Çalışmalarınıza Amerika'da mı sürdüreceksiniz, Türkiye'ye dönmeyi düşünüyor musunuz?

Türkiye’ye dönme ve kariyerime devam etme hayalim var. Türkiye benim vatanım, doğduğum, büyüdüğüm, eğitimimi aldığım yer. O yüzden memleketime dönüp hizmet etmek tutkum. Ülkemizin potansiyeline yürekten inanıyorum.
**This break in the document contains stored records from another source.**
Lemma chunk_loop_overlaps fuel :
  forall start chunks chunks',
    0 <= start < Zlen t ->
    chunk_loop fuel t L O start chunks = Returned chunks' ->
    overlapping O chunks -> tail_at t O start chunks ->
    overlapping O chunks'.
Proof.
  induction fuel as [|fuel IH]; intros start chunks chunks' Hs; simpl;
    [discriminate|].
  destruct (start <? Zlen t) eqn:E; [|lia].
  destruct (Z_lt_ge_dec (start + L) (Zlen t)) as [Hlt | Hge].
  - destruct (chunk_step_next t L O HL HO Hlen start) as (bp & Hbp & ->);
      [lia | lia |].
    set (c := take (Z.to_nat (bp - start)) (drop (Z.to_nat start) t)).
    assert (Hc : Zlen c = bp - start)
      by (unfold c; apply Zlen_take_drop; lia).
    intros Hloop Hov Htail.
    apply (IH (bp - O) _ _) in Hloop; [exact Hloop | lia | |].
    + apply (overlapping_snoc start); [exact Hov | exact Htail | lia |].
      unfold c. rewrite take_take. f_equal. lia.
    + right. exists c. split; [apply last_snoc|].
      split; [lia|]. split; [lia|].
      rewrite Hc. unfold c.
      replace (drop (Z.to_nat (bp - O)) t)
        with (drop (Z.to_nat (bp - start - O)) (drop (Z.to_nat start) t))
        by (rewrite drop_drop; f_equal; lia).
      rewrite (take_drop_commute (drop (Z.to_nat start) t)).
      do 2 f_equal. lia.
  - rewrite (chunk_step_last t L O HL Hlen start HLt) by lia.
    intros [= <-] Hov Htail.
    destruct Htail as [-> | Htail].
    + intros i c1 c2 H1 H2. destruct i; discriminate.
    + apply (overlapping_snoc start); [exact Hov | right; exact Htail | |
                                       reflexivity].
      destruct Htail as (c' & _ & _ & Hso & _). rewrite Zlen_drop by lia. lia.
Qed.

End Regime.

Lemma ChunkText_single_chunk t L O :
  0 <= O -> Zlen t <= L ->
  exists chunks,
    ChunkText t L O = Returned chunks /\
    Forall (fun c => 1 <= Zlen c <= L) chunks /\ overlapping O chunks.
Proof.
  intros HO Hle. unfold ChunkText, ChunkText_fuel.
  destruct (Zlen t =? 0) eqn:E0.
  - exists []. split; [reflexivity|]. split; [constructor|].
    intros i c1 c2 H. destruct i; discriminate.
  - destruct (Zlen t <=? L) eqn:E1; [|lia].
    exists [t]. split; [reflexivity|]. split.
    + constructor; [|constructor]. pose proof (Zlen_nonneg t). lia.
    + intros [|i] c1 c2 H1 H2; [discriminate H2|]. destruct i; discriminate.
Qed.

Lemma ChunkText_sizes_and_overlaps t L O :
  20 <= L -> 0 <= O <= L - Z.max 20 (L / 5) -> Zlen t < 2 ^ 62 ->
  exists chunks,
    ChunkText t L O = Returned chunks /\
    Forall (fun c => 1 <= Zlen c <= L) chunks /\ overlapping O chunks.
Proof.
  intros HL HO Hlen.
  destruct (Z_le_gt_dec (Zlen t) L) as [Hle | Hgt].
  { apply ChunkText_single_chunk; lia. }
  assert (HO' : 0 <= O <= L - search_range L)
    by (apply regime_overlap; [assumption | lia | assumption]).
  destruct (ChunkText_reconstructs t L O HL HO' Hlen) as (chunks & Hret & _).
  exists chunks. split; [exact Hret|].
  unfold ChunkText, ChunkText_fuel in Hret.
  destruct (Zlen t =? 0) eqn:E0; [lia|].
  destruct (Zlen t <=? L) eqn:E1; [lia|].
  split.
  - eapply (chunk_loop_sizes t L O HL HO' Hlen); [lia | | exact Hret | constructor].
    pose proof (Zlen_nonneg t). lia.
  - eapply (chunk_loop_overlaps t L O HL HO' Hlen);
      [lia | | exact Hret | | left; reflexivity].
    + pose proof (Zlen_nonneg t). lia.
    + intros i c1 c2 H. destruct i; discriminate.
Qed.

(** X2: Within the same range of parameters no chunk is empty and none is
    longer than the chunk size. *)
Theorem ChunkText_chunk_sizes (t : text) (L O : Z) :
  20 <= L -> 0 <= O <= L - Z.max 20 (L / 5) -> Zlen t < 2 ^ 62 ->
  exists chunks,
    ChunkText t L O = Returned chunks /\
    Forall (fun c => 1 <= Zlen c <= L) chunks.
Proof.
  intros HL HO Hlen.
  destruct (ChunkText_sizes_and_overlaps t L O HL HO Hlen) as (chunks & H1 & H2 & _).
  exists chunks. split; assumption.
Qed.

Lemma ChunkText_chunk_sizes_witness :
  exists chunks,
    ChunkText (txt "hello world. this is a test of the chunker") 30 5
    = Returned chunks /\
    Forall (fun c => 1 <= Zlen c <= 30) chunks.
Proof.
  apply ChunkText_chunk_sizes.
  - lia.
  - vm_compute. split; discriminate.
  - vm_compute. reflexivity.
Defined.

(** X3: Within the same range of parameters every chunk but the first starts
    with the last [O] bytes of the chunk before it. *)
Theorem ChunkText_consecutive_chunks_overlap (t : text) (L O : Z) :
  20 <= L -> 0 <= O <= L - Z.max 20 (L / 5) -> Zlen t < 2 ^ 62 ->
  exists chunks,
    ChunkText t L O = Returned chunks /\ overlapping O chunks.
Proof.
  intros HL HO Hlen.
  destruct (ChunkText_sizes_and_overlaps t L O HL HO Hlen) as (chunks & H1 & _ & H2).
  exists chunks. split; assumption.
Qed.

Lemma ChunkText_consecutive_chunks_overlap_witness :
  exists chunks,
    ChunkText (txt "hello world. this is a test of the chunker") 30 5
    = Returned chunks /\ overlapping 5 chunks.
Proof.
  apply ChunkText_consecutive_chunks_overlap.
  - lia.
  - vm_compute. split; discriminate.
  - vm_compute. reflexivity.
Defined.

Lemma wrap_below_floor L :
  Int64.in_range L -> L < 20 ->
  ~ (0 <= Int64.sub L 20 <= L).
Proof.
  unfold Int64.in_range, Int64.min_int, Int64.max_int, Int64.sub, Int64.wrap.
  intros HL H20.
  destruct (Z_le_gt_dec (- 2 ^ 63) (L - 20)) as [Hok | Hwrap].
  - rewrite Z.mod_small by lia. lia.
  - replace (L - 20 + 2 ^ 63) with (L - 20 + 2 ^ 63 + 2 ^ 64 + (-1) * 2 ^ 64)
      by lia.
    rewrite Z_mod_plus_full. rewrite Z.mod_small by lia. lia.
Qed.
Gençlerimiz için her alanda daha da çok rol modeline ihtiyaç olduğunu düşünüyorum.

Uzun vadede amacım, yıllar boyunca kazandığım pozitif birikimlerimi Türkiye'de bilimin ve sanayinin gelişimine katkılar yapabilmek için kullanabilmek. Bunun yanı sıra, Türkiye'de özellikle kadınlarin yüksek eğitimdeki rolünün arttırılmasi yönünde çalışmaların yapılması gerektiğine inanıyorum. Bu konularda katkıda bulunabileceğim imkânlar doğarsa ülkemde görev yapabilmek en büyük dileğim.

 

Sizin yolunuzdan yürümek isteyenlere neler söyleyebilirsiniz?

İlk başta başarılı olmayı istemek ve hayal etmek gerekiyor. Hangi aileden, hangi sosyokültürel çevreden, hangi cinsiyetten, hangi dinden, hangi ırktan olursak olalım hepimizin ortak bir alanı var: "Özgür düşünce ve hayal etme gücümüz". Hayal gücü bilgiden daha önemlidir. Bütün büyük işler, buluşlar bir hayalle başlıyor. Aynı zamanda, zor sorulara farklı bir bakış açısı getirmekle mümkün oluyor. O yüzden çok okuyun, çok araştırın ve öğrendiklerinizi sürekli sorgulayın.

Başarıya giden yolda asla pes etmemek önemlidir. Hiçbir başarı kolay değildir, her başarı hikayesinin arkasında da çoğu zaman anlatılmayan bir sürü hayal kırıklığı vardır. Önemli olan, bireyin kendine güvenmesi, sabretmesi ve motivasyonunu her zaman yüksek tutmasıdır. Başarıya giden yolda kafalardaki "Ben yapamam" gibi limitleri kaldırıp, "Sen yapamazsın" diyenlere de kulak asmamak gerekiyor. Azmin elinden hiçbir şey kurtulamaz.

O yüzden, herkese önerim günün şartlarında ellerinde imkân olmasa bile hayallerini hep yüksek tutmaları. Türkiye’de eğitim görmüş birçok bilim insanı, sanatçı, iş adamı vs. başarılı ve büyük işler yapabildiyse, ülkemizden de Nobel’li bilim adamları yetişebiliyorsa siz de yapabilirsiniz. Gerçekten başarılı olmak istiyorsanız, yollar sizin için açılacak, fırsatlar çıkacaktır.

Kendinize inanın, pes etmeden yapmak istediklerinize sarılarak çalışmaya devam edin. Hayatta sizi ne mutlu ediyorsa onun pesinden gidin, hangi mesleği, işi yapmak istiyorsanız o alanda en iyisi olmayı hedefleyin ve pes etmeden hedefinize çok çalışarak koşun.